The integuments meet at the opening of the style or micropyle, this opening is where the pollen tube penetrates the flowers.

Within each megasporangium, a megasporophyte acts as a mother cell for the megaspores and undergoes meiosis, forming four haploid megaspores. Three of these megaspores disintegrate or degenerate and the megaspore furthest from the micropyle survives, which will become the megagametophyte.

In most angiosperms, the developing megagametophyte produces eight nuclei. Four cores are grouped at the lower and upper ends. Next, two nuclei migrate towards the center. These nuclei are known as polar nuclei.

The remaining three nuclei at the ends form individual cells and the two polar nuclei form a single binucleated cell. The cell farthest from the micropyle will give rise to the egg cell, which will be flanked by two short-lived cells called synergists.

The synergists will take part in the fertilization process by forming the ends of the embryo sac. The other three cells located at the opposite end are called antipodes and will serve as nutritive tissue for the egg cell.

The megametophyte, also called the embryo sac, is made up of eight separate nuclei in seven different cells. Inside the embryo sac is where the already fertilized embryo will develop.

Fertilization

Once the stigma receives the pollen grain, calcium ions on this surface stimulate the germination of the pollen tube for a period ranging from a few hours to several days. This grows through the fabric of transmission of the style into one of the synergies.
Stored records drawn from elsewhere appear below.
(* ===== verification/Limits.v ===== *)
(** * Where the code falls short of the protocol

    Theorems about situations in which the handlers do not do what Raft, or a
    comment next to them, asks for.  Each one is about the definitions of the
    component files, for every state of the situation it describes. *)

From S2P Require Import Prelude Types RaftLog Quorum Sessions RaftGroup Timers Replicate.
From S2P Require Import Membership Apply Election Leader Follower Snapshots NodeCore Replication Frames.
From S2P Require Import Commit.

(** ** After a snapshot the log looks empty *)

Section compacted.
Context `{!Env}.

(** The state after [install_apply] has taken a snapshot over. *)
Lemma install_apply_run index term w :
  last_snapshot_index_ (group_ w) < index -> commit_index_ (group_ w) <= index ->
  exists w', install_apply index term w = Done tt w' /\
    log_ (group_ w') = mkRaftLog [] (u32 (index + 1)) 0 /\
    commit_index_ (group_ w') = index /\ last_enqueued_ (group_ w') = index /\
    last_applied_ (group_ w') = index.
Proof.
  intros Hs Hc. unfold install_apply. rewrite run_bind, run_getg. unfold id.
  rewrite decide_False by lia. rewrite decide_False by lia.
  rewrite run_bind, run_putg, run_bind.
  destruct env_log_persister; simpl when; rewrite ?run_emit, ?run_ret, run_putg; by eexists.
Qed.

Lemma follow_commit_empty lc w :
  entries_ (log_ (group_ w)) = [] -> 0 <= commit_index_ (group_ w) < lc ->
  0 <= last_enqueued_ (group_ w) ->
  follow_commit lc w = Done tt (w <| group_ ::= fun g => g <| commit_index_ := 0 |> |>).
Proof.
  intros He Hc Hq. unfold follow_commit. rewrite run_bind, run_getg. unfold id.
  rewrite bool_decide_true by lia. simpl when. rewrite run_bind, run_putg.
  assert (GetLastLogInfo (log_ (group_ w)) = (0, 0)) as ->
    by (unfold GetLastLogInfo; by rewrite He).
  cbn [fst]. rewrite Z.min_r by lia. unfold ApplyCommittedLocked. rewrite run_bind, run_getg.
  proj_simp. by replace (Z.to_nat _) with 0%nat by lia.
Qed.

End compacted.

(** ** Snapshot transfers that stop *)

(** A stream that is not in progress sends nothing. *)
Lemma SendNext_idle `{!Env} p w st :
  snapshot_sends_ (group_ w) !! p = Some st -> ss_in_progress st = false ->
  SendNextSnapshotChunkLocked p w = Done tt w.
Proof.
  intros Hs Hi. unfold SendNextSnapshotChunkLocked. rewrite run_bind, run_getg, Hs, Hi.
  by destruct (ss_snapshot st).
Qed.

(** ** Serving clients *)

(** What [RecordActivityLocked] leaves alone. *)
Definition same_service (w w' : Node) : Prop :=
  role_ (group_ w') = role_ (group_ w) /\ client_sessions_ (group_ w') = client_sessions_ (group_ w) /\
  log_ (group_ w') = log_ (group_ w) /\ server_id_ (group_ w') = server_id_ (group_ w) /\
  config_ (group_ w') = config_ (group_ w) /\
  pending_proposals_ (group_ w') = pending_proposals_ (group_ w).

#[global] Instance same_service_preorder : PreOrder same_service.
Proof. split; [by intros w|]. intros w1 w2 w3 (?&?&?&?&?&?) (?&?&?&?&?&?). split_and!; congruence. Qed.

Ltac service_leaf :=
  first [ apply runs_modify; intros ?; unfold same_service; split_and!; reflexivity
        | eapply runs_gets; apply _ ].
#[local] Hint Extern 1 (runs same_service (putg _)) => service_leaf : keeps.
#[local] Hint Extern 1 (runs same_service (getg _)) => service_leaf : keeps.

Lemma RecordActivity_service `{!Env} : runs same_service RecordActivityLocked.
Proof.
  unfold RecordActivityLocked, ExitQuiescedLocked, StopHeartbeatTimerLocked, StartHeartbeatTimerLocked.
  runs_solve.
Qed.

(** ** Samples *)

(** A joint configuration leaving node 3 out; the leader is alone with it. *)
Definition sample_joint : RaftGroup :=
  (sample_group 1 [2; 3] false false)
    <| cluster_config_ := mkClusterConfig [1; 2] [1; 2; 3] [] 2 true |>
    <| match_index_ := {[2 := 0; 3 := 5]} |>.

(** ** Properties *)

(** A compacted voter has no log to compare.  Right after a follower has
    installed a snapshot its log is empty, [GetLastLogInfo] answers (0, 0), and
    its up-to-date check accepts every candidate, an empty log included,
    although the voter holds committed entries up to the snapshot's index. *)
Theorem compacted_voter_accepts_all `{!Env} (index term : Z) (w : Node) (i t : Z)
    (Hs : last_snapshot_index_ (group_ w) < index) (Hc : commit_index_ (group_ w) <= index)
    (Hi : 0 <= i) (Ht : 0 <= t) :
  exists w', install_apply index term w = Done tt w' /\ commit_index_ (group_ w') = index /\
    up_to_date (group_ w') i t = true.
Proof.
  destruct (install_apply_run index term w Hs Hc) as (w'&E&Hl&Hci&_). exists w'.
  split_and!; [done..|]. unfold up_to_date. rewrite Hl. cbn.
  destruct (decide (t = 0)) as [->|]; [|by rewrite (bool_decide_true (0 < t)) by lia].
  by rewrite (bool_decide_true (0 <= i)) by lia.
Qed.

Definition sample_empty : Node := node_init (sample_group 2 [1; 3] false false).

Lemma compacted_voter_accepts_all_witness :
  exists w', @install_apply (sample_env true true 0) 100 7 sample_empty = Done tt w' /\
    commit_index_ (group_ w') = 100 /\ up_to_date (group_ w') 0 0 = true.
Proof.
  apply (@compacted_voter_accepts_all (sample_env true true 0) 100 7 sample_empty 0 0);
    vm_compute; (reflexivity || discriminate).
Defined.

(** After a snapshot the commit index falls back to zero.  The first request
    whose leader commit is above the snapshot makes a follower with an empty log
    set [commit_index_] to the smaller of the leader's and its last index, which
    is 0; the index that had been committed is forgotten. *)
Theorem commit_index_regresses `{!Env} (index term lc : Z) (w : Node)
    (Hs : last_snapshot_index_ (group_ w) < index) (Hc : commit_index_ (group_ w) <= index)
    (Hi : 0 <= index) (Hlc : index < lc) :
  exists w1 w2, install_apply index term w = Done tt w1 /\ commit_index_ (group_ w1) = index /\
    follow_commit lc w1 = Done tt w2 /\ commit_index_ (group_ w2) = 0.
Proof.
  destruct (install_apply_run index term w Hs Hc) as (w1&E&Hl&Hci&Hq&_).
  eexists w1, _. split_and!; [exact E|exact Hci|apply follow_commit_empty|done].
  - by rewrite Hl.
  - lia.
  - lia.
Qed.

Lemma commit_index_regresses_witness :
  exists w1 w2, @install_apply (sample_env true true 0) 100 7 sample_empty = Done tt w1 /\
    commit_index_ (group_ w1) = 100 /\
    @follow_commit (sample_env true true 0) 101 w1 = Done tt w2 /\ commit_index_ (group_ w2) = 0.
Proof.
  apply (@commit_index_regresses (sample_env true true 0) 100 7 101 sample_empty);
    vm_compute; (reflexivity || discriminate).
Defined.

(** A joint commit can lack a majority of the new configuration.  In a joint
    configuration [IsVoter] also holds for the voters that are leaving, so they
    are counted towards the new majority: here the leader and the node that is
    being removed commit an index that the other member of the new
    configuration does not hold. *)
Theorem joint_commit_without_new_majority :
  can_commit sample_joint 5 = true /\
  holders sample_joint 5 = {[1; 3]} /\
  nodes (cluster_config_ sample_joint) = [1; 2] /\
  QuorumSatisfied (cluster_config_ sample_joint) (holders sample_joint 5) = false.
Proof. split_and!; vm_compute; reflexivity. Qed.

(** A candidate never retries under pre-vote.  With pre-vote enabled, a
    candidate whose election has timed out starts a pre-vote round as a
    candidate; it stays candidate of the same term, and every pre-vote response,
    granted or not and at whatever term, is ignored. *)
Theorem candidate_ignores_pre_votes `{!Env} (w : Node)
    (Hrole : role_ (group_ w) = CANDIDATE) (Hpre : pre_vote_enabled_ (group_ w) = true)
    (Hq : quiesced_ (group_ w) = false)
    (Hsolo : QuorumSatisfied (cluster_config_ (group_ w)) {[server_id_ (group_ w)]} = false) :
  let w' := final (OnElectionTimeoutLocked w) in
  role_ (group_ w') = CANDIDATE /\ current_term_ (group_ w') = current_term_ (group_ w) /\
  forall from resp t, HandlePreVoteResponse from resp t w' = Done tt w'.
Proof.
  cbv zeta.
  assert (role_ (group_ (final (OnElectionTimeoutLocked w))) = CANDIDATE /\
    current_term_ (group_ (final (OnElectionTimeoutLocked w))) = current_term_ (group_ w)) as [Hr Ht].
  { unfold OnElectionTimeoutLocked, IsRunning. rewrite run_bind, run_gets, run_bind, run_getg.
    destruct (negb _); [done|]. rewrite Hrole. rewrite decide_False by done.
    rewrite run_bind, run_getg, Hq. unfold start_election. rewrite run_bind, run_getg, Hpre.
    cbn [negb]. unfold start_pre_vote, ElectionQuorumSatisfiedLocked.
    rewrite run_bind, run_putg, run_bind, run_putg, run_bind, run_putg, run_bind, run_getg.
    rewrite run_bind, run_getg. proj_simp. rewrite Hsolo.
    match goal with |- context [final (?m ?x)] =>
      assert (keeps silent m) as Hs by keeps_solve; specialize (Hs x) end.
    destruct Hs as [(_&Hv&Hr&_) _]. rewrite Hr. split; [exact Hrole|].
    by injection Hv. }
  split_and!; [done..|]. intros from resp t. unfold HandlePreVoteResponse, IsRunning.
  rewrite run_bind, run_gets, run_bind, run_getg. unfold id.
  destruct (negb _); [done|]. destruct (negb _); [done|]. by rewrite decide_True by auto.
Qed.

Definition sample_candidate : Node :=
  node_init ((sample_group 1 [2; 3] true false) <| role_ := CANDIDATE |> <| current_term_ := 4 |>).

Lemma candidate_ignores_pre_votes_witness :
  let w' := final (@OnElectionTimeoutLocked (sample_env true true 0) sample_candidate) in
  @HandlePreVoteResponse (sample_env true true 0) 2 (mkPreVoteResponse 4 true) 5 w' = Done tt w'.
Proof.
  apply (@candidate_ignores_pre_votes (sample_env true true 0) sample_candidate);
    vm_compute; reflexivity.
Defined.

(** A failed chunk ends a snapshot transfer.  When the RPC of a chunk fails,
    the handler marks the transfer as not in progress and arms a retry; the
    retry finds it not in progress and sends nothing. *)
Theorem failed_chunk_is_not_retried `{!Env} (p : NodeId) (w : Node) (st : SnapshotSendState)
    (Hs : snapshot_sends_ (group_ w) !! p = Some st) :
  exists w', snapshot_response_phase2 p false w = Done tt w' /\
    list.last (trace_ w') = Some (SetTimeout 100 (TaRetrySnapshotChunk p)) /\
    OnRetrySnapshotChunk p w' = Done tt w'.
Proof.
  unfold snapshot_response_phase2. rewrite run_bind, run_getg, Hs. unfold set_send.
  rewrite run_bind, run_putg. cbn [negb]. rewrite run_emit. eexists. split; [done|].
  proj_simp. rewrite last_snoc. split; [done|].
  unfold OnRetrySnapshotChunk. rewrite run_bind, run_getg. destruct (bool_decide _); [|done].
  simpl when. eapply SendNext_idle; [proj_simp; apply lookup_insert_eq|done].
Qed.

Definition sample_transfer : Node :=
  node_init ((sample_group 1 [2; 3] false false) <| role_ := LEADER |>
    <| snapshot_sends_ := {[2 := mkSnapshotSendState (Some (string_snapshot 5 1 "state")) 0 5 1 true 5]} |>).

Lemma failed_chunk_is_not_retried_witness :
  exists w', @snapshot_response_phase2 (sample_env true true 0) 2 false sample_transfer = Done tt w' /\
    @OnRetrySnapshotChunk (sample_env true true 0) 2 w' = Done tt w'.
Proof.
  destruct (@failed_chunk_is_not_retried (sample_env true true 0) 2 sample_transfer
    (mkSnapshotSendState (Some (string_snapshot 5 1 "state")) 0 5 1 true 5)
    ltac:(vm_compute; reflexivity)) as (w'&E&_&H).
  exists w'. split; [exact E|exact H].
Defined.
Being inside the synergies, the pollen tube expels two sperm cells that slide into it, and once there they produce a double fertilization.
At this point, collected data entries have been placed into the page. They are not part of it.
(** The vector with gaps implements a map from log indexes to positions:
    after any sequence of [Put], [IndexTruncatePrefix] and [IndexTruncateSuffix] within 64
    bits, in any order, looking an index up gives the position put there last
    unless a truncation removed it since, and neither end of the vector ever
    passes the largest index. *)
Theorem dense_index_refines_map ops :
  Forall op_ok ops ->
  index_wf (foldl index_op IndexClear ops) /\
  forall j, Get j (foldl index_op IndexClear ops) = foldl map_op ∅ ops !! j.
Proof. intros Hok. by destruct (index_ops_refine ops IndexClear ∅ Hok Clear_refines) as [Hw Hg]. Qed.

Lemma dense_index_refines_map_witness :
  let ops := [IPut 5 (mkWALIndexEntry 1 16 20); IPut 3 (mkWALIndexEntry 1 36 20);
              IPut 9 (mkWALIndexEntry 2 16 20); ISuffix 9; IPrefix 4] in
  index_wf (foldl index_op IndexClear ops) /\
  forall j, Get j (foldl index_op IndexClear ops) = foldl map_op ∅ ops !! j.
Proof. apply dense_index_refines_map. by repeat constructor. Defined.
Definition ScanSegment (segment_id : Z) (callback : option Callback) (seen : list WALRecord)
  : W ScanResult :=
  status ← GetCachedSegmentFd segment_id;
  if negb (status_ok status) then mret (mkScanResult status None seen)
  else
    trailer ← ReadTrailer segment_id;
    size ← reads (fun w => Z.of_nat (length (contents (segment_name segment_id) w)));
    match trailer with
    | inl _ =>
        if decide (size <= kHeaderSize) then mret (mkScanResult StOK None seen)
        else
          fmt ← reads (segment_format segment_id);
          scan_loop (S (Z.to_nat size)) segment_id fmt kHeaderSize size callback seen
    | inr end_offset =>
        fmt ← reads (segment_format segment_id);
        scan_loop (S (Z.to_nat size)) segment_id fmt kHeaderSize end_offset callback seen
    end.

(** ** Recovery *)

Definition TruncateSegmentFile (segment_id truncate_offset : Z) : W Status :=
  dir ← reads wal_dir_;
  let name := segment_name segment_id in
  let path := segment_path dir segment_id in
  ok ← open_file name;
  if negb ok then mret (Error1 ("Failed to open segment for truncation: " +:+ path))
  else
    ok ← ftruncate name truncate_offset;
    if negb ok then mret (Error1 ("Failed to truncate segment: " +:+ path))
    else
      ok ← sys_ok;
      if negb ok then mret (Error1 ("Failed to seek in segment for truncation: " +:+ path))
      else WriteTrailer name truncate_offset truncate_offset.

(** The loop of [Open] over the segments: those before the covered one are
    only validated, the others scanned; a bad tail is cut off. *)
Definition open_one (covered seg_id : Z) : W Status :=
  if decide (seg_id < covered) then OpenSegment seg_id
  else
    OpenSegment seg_id ;?
    (r ← ScanSegment seg_id None [];
     if status_ok (sc_status r) then mret StOK
     else
       match sc_truncate r with
       | Some off => if decide (0 < off) then TruncateSegmentFile seg_id off else mret (sc_status r)
       | None => mret (sc_status r)
       end).
Lemma checkpoint_not_meta id : 0 <= id -> checkpoint_name id <> meta_name.
Proof.
  intros H E. apply (f_equal is_checkpoint_name) in E.
  by rewrite is_checkpoint_checkpoint_name in E by done.
Qed.

(** The temporary name of a checkpoint is none of them. *)
Definition temp_name (id : Z) : string := checkpoint_name id +:+ kCheckpointTempSuffix.

Lemma temp_name_other id :
  segment_of_name (temp_name id) = None /\ is_checkpoint_name (temp_name id) = false.
Proof.
  unfold temp_name, segment_of_name, is_checkpoint_name.
  rewrite (ends_with_other _ ".wal"), (ends_with_other _ kCheckpointSuffix) by done.
  by rewrite !andb_false_r.
Qed.

(** ** Reading back what was written to a segment *)

Import DenseIndexOps.

#[global] Arguments encode_record : simpl never.
#[global] Arguments le : simpl never.
#[global] Arguments ComputeCRC32 : simpl never.

(** ** System calls that succeed *)

Definition no_faults (w : Wal) : Prop := d_tape (wal_disk w) = [].
Definition wfiles (w : Wal) : gmap string File := d_files (wal_disk w).

(** The state with one file replaced. *)
Definition set_file (name : string) (bs : bytes) (w : Wal) : Wal :=
  w <| wal_disk ::= fun d => d <| d_files ::= partial_alter
    (fun f => Some (mkFile bs (f ≫= f_synced))) name |> |>.

Section calls.
Context (w : Wal) (Hnf : no_faults w).

Lemma run_sys_ok : sys_ok w = (true, w).
Proof. unfold sys_ok, sys. st. unfold disk_of. simpl. by rewrite Hnf. Qed.

Lemma run_open_file name : open_file name w = (bool_decide (is_Some (wfiles w !! name)), w).
Proof. unfold open_file, exists_file. st. rewrite run_sys_ok. by st. Qed.

Lemma run_create_file name : create_file name w = (true, set_file name [] w).
Proof. unfold create_file, put_contents. st. rewrite run_sys_ok. by st. Qed.

Lemma run_read_at name off n :
  read_at name off n w =
    (if bool_decide (off + Z.of_nat n <= Z.of_nat (length (contents name w)))
     then Some (take n (drop (Z.to_nat off) (contents name w))) else None, w).
Proof. unfold read_at. st. rewrite run_sys_ok. by st. Qed.

Lemma run_write_at name off data :
  write_at name off data w =
    (tt, set_file name (overwrite (contents name w) (Z.to_nat off) data) w).
Proof. unfold write_at, put_contents. by st. Qed.
(** ** Synchronising, closing, opening *)

Lemma fdatasync_inv w closed fl bf :
  wal_inv w closed fl bf ->
  exists w', fdatasync (segment_name (sg_id (active_segment_ w))) w = (true, w') /\
    wal_inv w' closed fl bf /\ w' = w <| wal_disk := wal_disk w' |>.
Proof.
  intros V. pose proof (wv_disk _ _ _ _ V) as D. rewrite run_fdatasync by apply D.
  eexists. split; [done|]. split; [|by destruct w].
  split; proj_simp; try apply V. rewrite (wv_id _ _ _ _ V).
  destruct (dv_segs _ _ D (length closed) fl) as (f & Hf & Hd); [by rewrite list_lookup_middle|].
  assert (E : forall d, d_files d !! segment_name (Z.of_nat (length closed) + 1) = Some f ->
    d <| d_files ::= alter (fun f => f <| f_synced := Some (f_data f) |>)
           (segment_name (Z.of_nat (length closed) + 1)) |> =
    disk_put (segment_name (Z.of_nat (length closed) + 1)) (f <| f_synced := Some (f_data f) |>) d).
  { intros [k fs t] Hl. unfold disk_put, set. simpl in *. f_equal. apply map_eq. intros n.
    destruct (decide (n = segment_name (Z.of_nat (length closed) + 1))) as [->|Hn].
    - rewrite lookup_alter_eq, lookup_insert_eq, Hl. done.
    - by rewrite lookup_alter_ne, lookup_insert_ne. }
  rewrite E by done.
  replace (closed ++ [fl]) with (closed ++ [fl ++ []]) by (by rewrite app_nil_r).
  apply disk_inv_grow; [done|by rewrite app_nil_r|done|].
  rewrite app_nil_r. pose proof (dv_cmds _ _ D) as Hc. apply Forall_app in Hc as [_ Hc].
  by apply Forall_cons_1 in Hc as [[_ ?] _].
Qed.

Lemma WalSync_ok w closed fl bf :
  wal_ok w closed fl bf ->
  exists w', WalSync w = (StOK, w') /\ wal_ok w' closed (fl ++ bf) [] /\ wal_dir_ w' = wal_dir_ w.
Proof.
  intros [V Hix]. destruct (Flush_ok w closed fl bf V) as (w1 & R1 & V1 & I1 & Dir1).
  destruct (fdatasync_inv w1 closed (fl ++ bf) [] V1) as (w2 & R2 & V2 & E2).
  unfold WalSync, SyncActiveSegmentLocked, ensure. rewrite !st_bind, R1. cbn [fst snd status_ok].
  rewrite st_bind, st_reads. cbn [fst snd]. rewrite (wv_open _ _ _ _ V1). cbn [negb].
  rewrite st_bind, R2. cbn [fst snd]. rewrite st_ret. cbn [fst snd status_ok].
  assert (W2 : wal_ok w2 closed (fl ++ bf) []).
  { split; [done|]. rewrite app_nil_r, E2. proj_simp. by rewrite I1. }
  destruct (maybe_checkpoint w2 closed (fl ++ bf) W2) as (w3 & R3 & W3 & Dir3 & _).
  rewrite st_bind in R3. rewrite !st_bind, R3. cbn [fst snd].
  exists w3. split; [done|]. split; [done|]. rewrite Dir3, E2. by proj_simp.
Qed.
One of the sperm cells moves into the synergists and fertilizes the adjacent egg cell, giving rise to a zygote that becomes an embryo. The second sperm cell combines with the cell containing the two polar nuclei, which after undergoing mitosis , forms nutritive tissue known as endosperm.

Once the fertilization process is finished, the seed maturation process continues. When the seed germinates, grows and matures it will give rise to a mature diploid or polyploid sporophyte, said sporophyte, when developing its flower it will start the cycle again.
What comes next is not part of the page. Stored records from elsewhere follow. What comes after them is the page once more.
(** A call on the persister, [k] the result for a null pointer. *)
Definition with_persister {A} (m : State P A) (k : A) (s : L) : A * L :=
  match lp_persister s with
  | None => (k, s)
  | Some p => let '(a, p') := m p in (a, s <| lp_persister := Some p' |>)
  end.

Definition fail_with (error : string) (s : L) : L :=
  s <| lp_last_error := error |> <| lp_healthy := false |>.

(** [statvfs] of the data directory: [None] when it fails, else the available
    blocks and their size. *)
Definition CheckDiskSpace (config : LogPersistenceConfig) (vfs : option (Z * Z)) : Status :=
  if decide (data_dir config = "") then StOK
  else
    match vfs with
    | None => Error1 ("Cannot check disk space for " +:+ data_dir config)
    | Some (f_bavail, f_frsize) =>
        let available := u64 (u64 f_bavail * u64 f_frsize) in
        if decide (available < min_disk_space_bytes config) then
          Error1 ("Insufficient disk space: available=" +:+ pretty available +:+
                  " required=" +:+ pretty (min_disk_space_bytes config))
        else StOK
    end.

(** ** The caller *)

Definition LpStart (s : L) : L :=
  if lp_running s then s
  else
    let s := s <| lp_running := true |> <| lp_healthy := true |> in
    (with_persister (p_set_sync_on_write
       (bool_decide (sync_policy (lp_config s) = kSyncEveryWrite))) tt s).2.
(** Replacing the controller when no sync is in flight afterwards. *)
Lemma idle_controller_inv s p h d n c' :
  lp_inv s p h d n -> controller_ok c' -> next_epoch_ c' <= 1 + Z.of_nat (S n) ->
  Forall (epoch_in h) (pending_ c') ->
  lp_inv (s <| lp_controller := Some c' |> <| lp_syncer := SIdle |>) p h d (S n).
Proof.
  intros I C' Hn Hf. pose proof (lp_inv_wait _ _ _ _ _ I) as W.
  split; try apply W; proj_simp; try done. by intros c0 [= <-].
Qed.

Lemma success_fires now e c d h :
  sync_in_progress_end_ c = e -> e <> 0 -> Forall (epoch_in h) (pending_ c) ->
  Forall (fun p => pe_epoch p <= e -> epoch_in d p) (pending_ c) ->
  (forall k st, (k, st) ∈ (OnSyncSuccess now e c).1 -> CEntry (owner k) ∈ d) /\
  Forall (epoch_in h) (pending_ (OnSyncSuccess now e c).2) /\
  next_epoch_ (OnSyncSuccess now e c).2 = next_epoch_ c.
Proof.
  intros He H0 Hh Hd. unfold OnSyncSuccess. rewrite decide_False by (intros [?|?]; congruence).
  destruct (pop_synced_split e (durable_epoch_ c) (pending_ c)) as (front & E1 & E2 & HF).
  destruct (pop_synced _ _ _) as [[f d'] r]. cbn [fst snd] in *. proj_simp.
  rewrite E1 in Hh, Hd. apply Forall_app in Hh as [_ Hr]. apply Forall_app in Hd as [Hd _].
  split; [|done]. intros k st Hk. apply elem_of_fire_all in Hk as (cbs & Hin & Hk).
  rewrite E2 in Hin. apply list_elem_of_fmap in Hin as (q & [= -> ->] & Hq).
  rewrite list.Forall_forall in Hd, HF. by apply (Hd q Hq (HF q Hq)).
Qed.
Examples of angiosperm species

As mentioned previously, angiosperms group all flowering plants that we know. Therefore, choosing exemplary species within this plant subdivision can be a not-so-trivial task.

From the anthropocentric point of view, multiple species of angiosperms have great commercial importance, since they represent the main food sources of man. Many species of the genus Triticum are essential for the production of edible flours around the world.

Zea mays is a good example of another edible species of great importance in the culture, history and gastronomy of a large part of the countries of Central and South America.

Coffea arabica is a plant of great commercial interest in the world, since its grains are used for the production of coffee, an area of ​​great economic and gastronomic importance.

In the same way Thebroma cacao is another exemplary species of flowering plants highly appreciated by men and that has various uses. All fruits and nuts are produced by trees whose species belong to the group of flowering plants or angiosperms.

Roses, tulips, sunflowers and daisies are all good examples of plants with commercial and cultural interest in numerous countries on the five continents of the earth.

References

  1. Chase, MW, Christenhusz, MJM, Fay, MF, Byng, JW, Judd, WS, Soltis, DE,… & Stevens, PF (2016). An update of the Angiosperm Phylogeny Group classification for the orders and families of flowering plants: APG IV. Botanical Journal of the Linnean Society , 181 (1), 1-20.
  2. Lindorf, H., De Parisca, L., & Rodríguez, P. (1985). Botany Classification, structure and reproduction.
  3. Luis, E., Eguiarte, LE, Castillo, A., & Souza, V. (2003). Molecular and Genomic Evolution of Angiosperms. Interciencia , 28 (3), 141–147.
  4. Raven, PH, Evert, RF, & Eichhorn, SE (2005). Biology of plants . Macmillan. Agiosperms Pg (333-345)
  5. Simpson, MG (2010). Plant systematics . Academic press. Evolution of Flowering Plants . Pg (121-136).
  6. Soltis, DE, Bell, CD, Kim, S., & Soltis, PS (2008). Origin and Early Evolution of Angiosperms. NY Acad. Sci. , 1133 , 3–25.